Of the entries below, restate word for word only the section that runs from the line with "Z.lxor (Z.lxor (rotr 17" to the line with "instances become records, related", counting both ends.

[Data items]
= = = = = = =

(** * HippoRAG memory core: embedding store, activation engine, conflict resolver

    A shallow embedding of
      - [src/hipporag/embedding_store.py]      (class [EmbeddingStore]),
      - [src/hipporag/context_aware_memory.py] (class [ContextAwareMemoryManager]),
      - [src/hipporag/conflict_resolution.py]  (class [ConflictResolver]),
    followed by the properties established about them.

    Conventions of the embedding.
      - Python [float]s and numpy arrays are idealised as real numbers and
        lists of real numbers: rounding is not modelled. Where a bound
        holds of the real numbers only, the statements below do not claim
        it of the code; module [Binary64] gives the cosine similarity in the
        arithmetic of the code, to show rounding at work.
      - A [datetime] is the real number of seconds it denotes; the clock
        ([datetime.now()]) is an explicit argument of whatever reads it.
      - Python exceptions are the [Raise] results of an error monad; code that
        mutates an object before raising leaves the mutation in the state.
      - Dictionaries whose iteration order is observed are insertion-ordered
        association lists; the others are [gmap]s.
      - Text is text of code points below 256: a [string] holds one
        character per code point (ASCII and the Latin-1 supplement), and
        [str.lower] and [str.strip] are Python's on that range. Text with
        other code points is not modelled. *)

From Stdlib Require Import Ascii String Reals Lra Sorted.
From Stdlib Require PrimFloat.
From stdpp Require Import gmap strings list fin_maps pretty.
(** A reflow keeps an LF-only document LF-only. *)
Lemma check_lf_only self :
  lf_only (text self) = true ->
  lf_only (text (check_and_wrap_current_line self)) = true.
Proof.
  intros Hlf. destruct (wrapping self) eqn:Hw.
  { by rewrite check_noop by auto. }
  destruct (cursor_line self) as [line|] eqn:Hline.
  2:{ by rewrite check_noop by auto. }
  destruct (Nat.le_gt_cases (length line) MAX_LINE_LENGTH) as [Hs|Hl].
  { by rewrite check_noop by eauto. }
  rewrite (check_wrap self line Hlf Hw Hline Hl). cbn [text].
  by apply new_text_lf.
Qed.

Lemma lines_of_wrap self line :
  lf_only (text self) = true ->
  wrapping self = false ->
  cursor_line self = Some line ->
  MAX_LINE_LENGTH < length line ->
  let r := (cursor_location self).1 in
  lines_of (check_and_wrap_current_line self)
  = take r (lines_of self)
    ++ first_part line :: second_part line :: drop (S r) (lines_of self).
Proof.
  intros Hlf Hw Hline Hlen r. rewrite (check_wrap self line Hlf Hw Hline Hlen).
  unfold lines_of at 1. cbn [text]. apply split_join.
  - by destruct (take _ _).
  - pose proof (split_no_sep NEWLINE (text self)) as Hall.
    fold (lines_of self) in Hall.
    assert (Hl : NEWLINE ∉ line).
    { eapply Forall_forall in Hall; [done|]. by eapply list_elem_of_lookup_2. }
    apply Forall_app. split; [by apply Forall_take|].
    constructor; [by apply first_part_no_newline|].
    constructor; [by apply second_part_no_newline|].
    by apply Forall_drop.
Qed.
(** * Trip planner: the external tools, the prompt and the PDF export

    A shallow embedding of [src/main.py]: the two tool functions
    [get_weather] and [get_flight_options], the text of the prompt handed
    to the language model, and the page layout of [create_pdf].

    Conventions.
    - A Python [str] is held as the byte sequence of its UTF-8 encoding
      (a [string]).  UTF-8 is self-synchronising, so one text occurs inside
      another exactly when its bytes occur inside the other's bytes, and
      splitting on the line feed is the same on bytes and on characters.
    - A parsed JSON document is a value of [json]; the operations the
      source applies to such values ([in], subscripting, [len], iteration,
      formatting inside an f-string) are modelled for every shape of value,
      with the exception CPython 3.11 raises where it raises one.
    - Code that talks to the network runs in the monad [M]: a computation
      reads and extends a [World] (the HTTP layer, the log of requests that
      were sent, today's date) and either returns or raises.
    - The two message texts are handed to LangChain, which takes them as
      templates: [Template] gives what it makes of their braces, and the
      run of the script ([App]) passes through it before the model is
      asked. *)

From Stdlib Require Import String Ascii ZArith List Bool Lia.
From Stdlib Require Import DecimalString.
Import ListNotations.
(** C6, counterexample.  One byte is left in the leaf buffer behind the
    only leaf; the read after the loop fails on it with [ERROR_LEAF_EOF],
    which is not [ERROR_NO_MORE_LEAFS], and the verification returns
    0. *)
Lemma trailing_byte_accepted :
  let proof := [x01; x05] in
  let leaves := example_leaf_record x00 ++ [x00] in
  run_mmr_verify example_node 32 1 proof 2 leaves 43 = Returns 0
  /\ exists st,
       default_steps 2 1
         (initial_state (mk_peak 0 0 1)
            (snd (mmr_default_buffer_reader_init proof 2))
            (snd (mmr_default_buffer_reader_init leaves 43)))
       = Continue st
       /\ index (leaf_reader_context st) = 42
       /\ buffer_length (leaf_reader_context st) = 43
       /\ fst (fst (fst (_mmr_default_leaf_iter_read (leaf_reader_context st)
                           uninit_node 0))) = ERROR_LEAF_EOF.
Proof.
  split; [vm_compute; reflexivity |].
  eexists. split; [reflexivity |]. repeat split.
Qed.

(** C2, counterexample.  On an MMR of one node the proof [1, 2, 3]
    merges the leaf at position 0 with a node of the proof: the stack then
    holds an entry of kind Node at position 2, which is not below
    [mmr_size]. *)
Lemma merged_node_beyond_mmr_size :
  let proof := [x01; x02] ++ example_node_record ++ [x03] in
  let leaves := example_leaf_record x00 in
  exists st entry,
    default_reachable 1 (snd (mmr_default_buffer_reader_init proof 37))
      (snd (mmr_default_buffer_reader_init leaves 42)) st
    /\ stack_top st = 1
    /\ stack_get (stack st) 0 = Some entry
    /\ sv_t entry = _MMR_STACK_NODE
    /\ sv_position entry = 2
    /\ ~ sv_position entry < 1.
Proof.
  eexists. eexists. split.
  - exists (mk_peak 0 0 1), 3%nat. split; [reflexivity |].
    split; [lia |]. vm_compute. reflexivity.
  - split; [reflexivity |]. split; [reflexivity |].
    split; [reflexivity |]. split; [reflexivity |]. cbn [sv_position]. lia.
Qed.
(** [/^\S+ \S+ \S+ \[[^\]]+\] "\S+ \S+ \S+" \d{3} \d+ ".*?" ".*?"$/], the
    pattern of [detectFormat] ([captured = false]) and of [parseNginxLine]
    ([captured = true], every class in a group). *)
Definition nginx_regex (captured : bool) : regex :=
  [ Rep captured Plus non_space; SP;
    Rep captured Plus non_space; SP;
    Rep captured Plus non_space; SP;
    Lit "["; Rep captured Plus not_closing_bracket; Lit "]"; SP;
    QUOTE; Rep captured Plus non_space; SP;
           Rep captured Plus non_space; SP;
           Rep captured Plus non_space; QUOTE; SP;
    Rep captured (Exactly 3) is_digit; SP;
    Rep captured Plus is_digit; SP;
    QUOTE; Rep captured LazyStar dot; QUOTE; SP;
    QUOTE; Rep captured LazyStar dot; QUOTE ].

(** [/^\S+ \S+ \S+ \[[^\]]+\] "\S+ \S+ \S+" \d{3} \d+$/], likewise for
    [detectFormat] and [parseApacheLine]. *)
Definition apache_regex (captured : bool) : regex :=
  [ Rep captured Plus non_space; SP;
    Rep captured Plus non_space; SP;
    Rep captured Plus non_space; SP;
    Lit "["; Rep captured Plus not_closing_bracket; Lit "]"; SP;
    QUOTE; Rep captured Plus non_space; SP;
           Rep captured Plus non_space; SP;
           Rep captured Plus non_space; QUOTE; SP;
    Rep captured (Exactly 3) is_digit; SP;
    Rep captured Plus is_digit ].

Definition nginxPattern : regex := nginx_regex false.
Definition apachePattern : regex := apache_regex false.

(** [parseInt(s)] as a value: exact for a run that spells a safe integer
    (see [parseInt]). *)
Definition number (s : string) : value :=
  match parseInt s with Some n => VNum n | None => VNaN end.

(** [content.split('\n').filter(l => l.trim())] *)
Definition non_blank_lines (content : string) : list string :=
  filter (fun l => truthy (VStr (trim l))) (split LF content).

Definition parseNginxLine (line : string) : option object :=
  match exec (nginx_regex true) line with
  | Some [ip; identity; user; timestamp; method; path; protocol;
          status; size; referer; userAgent] =>
      Some [ ("ip", VStr ip);
             ("identity", VStr identity);
             ("user", VStr user);
             ("timestamp", VStr timestamp);
             ("method", VStr method);
             ("path", VStr path);
             ("protocol", VStr protocol);
             ("status", number status);
             ("size", number size);
             ("referer", or_else (VStr referer) (VStr "-"));
             ("userAgent", or_else (VStr userAgent) (VStr "-")) ]
  | _ => None
  end.

Definition parseApacheLine (line : string) : option object :=
  match exec (apache_regex true) line with
  | Some [ip; identity; user; timestamp; method; path; protocol;
          status; size] =>
      Some [ ("ip", VStr ip);
             ("identity", VStr identity);
             ("user", VStr user);
             ("timestamp", VStr timestamp);
             ("method", VStr method);
             ("path", VStr path);
             ("protocol", VStr protocol);
             ("status", number status);
             ("size", number size) ]
  | _ => None
  end.
(** * Event ingestion, normalization and aggregation: a shallow embedding

    Sources embedded here:
    - [backend/services/normalizer.js]     (class [Normalizer])
    - [backend/services/eventProcessor.js] (class [EventProcessor])
    - [backend/models/Event.js]            (the two mongoose schemas)
    - [backend/routes/aggregates.js]       (the two aggregation pipelines)

    Conventions.
    - A request body is a JSON value ([JValue]); an object is the list of its
      own properties in enumeration order.
    - A JS number is an exact rational ([Q]); binary64 rounding is not
      modelled, and neither are [NaN] and the infinities, which no JSON text
      of ordinary size denotes.
    - Strings are byte strings, read as UTF-8.
    - [new Date(string)] is implementation-defined outside the ISO format, so
      the host's parser is a section variable [Date_parse].
    - MongoDB is a pair of lists in natural (insertion) order; a transaction
      is a working copy that is either returned (commit) or dropped (abort). *)

From Stdlib Require Import List String Ascii Bool Arith ZArith QArith Lia.
From Stdlib Require Import Permutation Sorted DecimalString.
Import ListNotations.

Local Open Scope string_scope.
Local Open Scope list_scope.
Local Open Scope Z_scope.

(** ** SHA-256 (FIPS 180-4), as used by [crypto.createHash('sha256')] *)

Module SHA256.

Definition w32 (x : Z) : Z := x mod 2 ^ 32.
Definition add32 (x y : Z) : Z := w32 (x + y).
Definition rotr (n x : Z) : Z :=
  Z.lor (Z.shiftr x n) (w32 (Z.shiftl x (32 - n))).
Definition shr (n x : Z) : Z := Z.shiftr x n.
Definition not32 (x : Z) : Z := Z.lxor x (2 ^ 32 - 1).

Definition Ch (x y z : Z) : Z := Z.lxor (Z.land x y) (Z.land (not32 x) z).
Definition Maj (x y z : Z) : Z :=
  Z.lxor (Z.lxor (Z.land x y) (Z.land x z)) (Z.land y z).
Definition bigSigma0 (x : Z) : Z :=
  Z.lxor (Z.lxor (rotr 2 x) (rotr 13 x)) (rotr 22 x).
Definition bigSigma1 (x : Z) : Z :=
  Z.lxor (Z.lxor (rotr 6 x) (rotr 11 x)) (rotr 25 x).
Definition smallSigma0 (x : Z) : Z :=
  Z.lxor (Z.lxor (rotr 7 x) (rotr 18 x)) (shr 3 x).
Definition smallSigma1 (x : Z) : Z :=
  Z.lxor (Z.lxor (rotr 17 x) (rotr 19 x)) (shr 10 x).
(** * EvaP evaluation models: course lifecycle, quorum, archival, recipients

    A shallow embedding of [evap/evaluation/models.py].  Django model
    instances become records, related managers become the lists of rows they
    select, Python exceptions become the [Raise] branch of [outcome], and a
    method that mutates [self] becomes a function returning the outcome
    together with the instance as it is left behind. *)

From Stdlib Require Import ZArith String List Bool Lia PrimFloat Uint63.
From stdpp Require Import base option list gmap strings.

Open Scope Z_scope.

(** ** Exceptions and results *)

(** The exception classes that the modelled methods can raise. *)
Inductive exn : Set :=
  | TransitionNotAllowed (message : string)
                              (* django_fsm.TransitionNotAllowed *)
  | NotArchiveable            (* models.NotArchiveable *)
  | AssertionError            (* a failed [assert] *)
  | ZeroDivisionError         (* float division by zero *)
  | DoesNotExist              (* QuerySet.get found no row *)
  | MultipleObjectsReturned   (* QuerySet.get found several rows *)
  | AttributeError.           (* attribute access on None *)

Inductive outcome (A : Type) : Type :=
  | Return (a : A)
  | Raise (e : exn).
Arguments Return {A} a.
Arguments Raise {A} e.

Definition bind {A B : Type} (m : outcome A) (k : A -> outcome B) : outcome B :=
  match m with
  | Return a => k a
  | Raise e => Raise e
  end.

Notation "'do' x <- m ; k" := (bind m (fun x => k))
  (at level 10, x name, m at level 99, k at level 200).

(** [all(f(x) for x in l)] where [f] may raise: the generator is consumed
    lazily and [all] stops at the first falsy element. *)
Fixpoint py_all {A : Type} (f : A -> outcome bool) (l : list A) : outcome bool :=
  match l with
  | [] => Return true
  | x :: xs => do b <- f x; if b then py_all f xs else Return false
  end.

(** [QuerySet.get]: exactly one row, or an exception. *)
Definition get {A : Type} (rows : list A) : outcome A :=
  match rows with
  | [] => Raise DoesNotExist
  | [x] => Return x
  | _ :: _ :: _ => Raise MultipleObjectsReturned
  end.

(** [QuerySet.exists]. *)
Definition exists_ {A : Type} (rows : list A) : bool :=
  match rows with
  | [] => false
  | _ :: _ => true
  end.
(** * cs2-stat: the scrape pipeline of [internal/server]

    A shallow embedding of the discovery / extraction / assembly /
    aggregation pipeline of the [server] package, and the properties its
    specification states about it.

    Conventions.
    - Go [string] is [string]; a slice is a [list]; [float64] is Rocq's
      primitive binary64 [float], so sums and quotients below are the
      IEEE-754 ones.
    - [strconv.ParseFloat], the chromedp page loads, the FaceIt HTTP calls
      and the SQL driver are collaborators outside the package: they enter
      as [Variable]s of the section that uses them.
    - A run-time panic (index out of range) is an explicit outcome. *)

From Stdlib Require Import ZArith Ascii String Uint63 Floats DecimalString DecimalZ DecimalFacts.
From stdpp Require Import base tactics option list gmap strings.

Set Warnings "-inexact-float".

Open Scope string_scope.
Open Scope list_scope.

(** ** Data model *)

Record PlayerStats := mkPlayerStats {
  Name : string;
  LeetifyRating : string;
  PersonalPerformance : string;
  HLTVRating : string;
  KD : string;
  ADR : string;
  Aim : string;
  Utility : string
}.

Record Team := mkTeam {
  Players : list PlayerStats;
  Won : bool
}.

(** [Teams [2]Team]: index 0 is the winner, index 1 the loser. *)
Record Match := mkMatch {
  Teams : Team * Team;
  MatchURL : string
}.

(** The field [MatchURL] of [MatchAverageStats] is [AvgMatchURL] here
    ([Match] has the name already). *)
Record MatchAverageStats := mkMatchAverageStats {
  AvgMatchURL : string;
  WinAvgLeetifyRating : float;
  WinAvgPersonalPerformance : float;
  WinAvgHTLVRating : float;
  WinAvgKD : float;
  WinAvgAim : float;
  WinAvgUtility : float;
  LossAvgLeetifyRating : float;
  LossAvgPersonalPerformance : float;
  LossAvgHTLVRating : float;
  LossAvgKD : float;
  LossAvgAim : float;
  LossAvgUtility : float
}.

(** [ScrapedMatchData]: the raw rows of one match page and its URL. *)
Record ScrapedMatchData := mkScraped {
  Data : list (list string);
  URL : string
}.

= = = = = = =

EXERCISE ANSWER
  Z.lxor (Z.lxor (rotr 17 x) (rotr 19 x)) (shr 10 x).
(** * EvaP evaluation models: course lifecycle, quorum, archival, recipients

    A shallow embedding of [evap/evaluation/models.py].  Django model
    instances become records, related managers become the lists of rows they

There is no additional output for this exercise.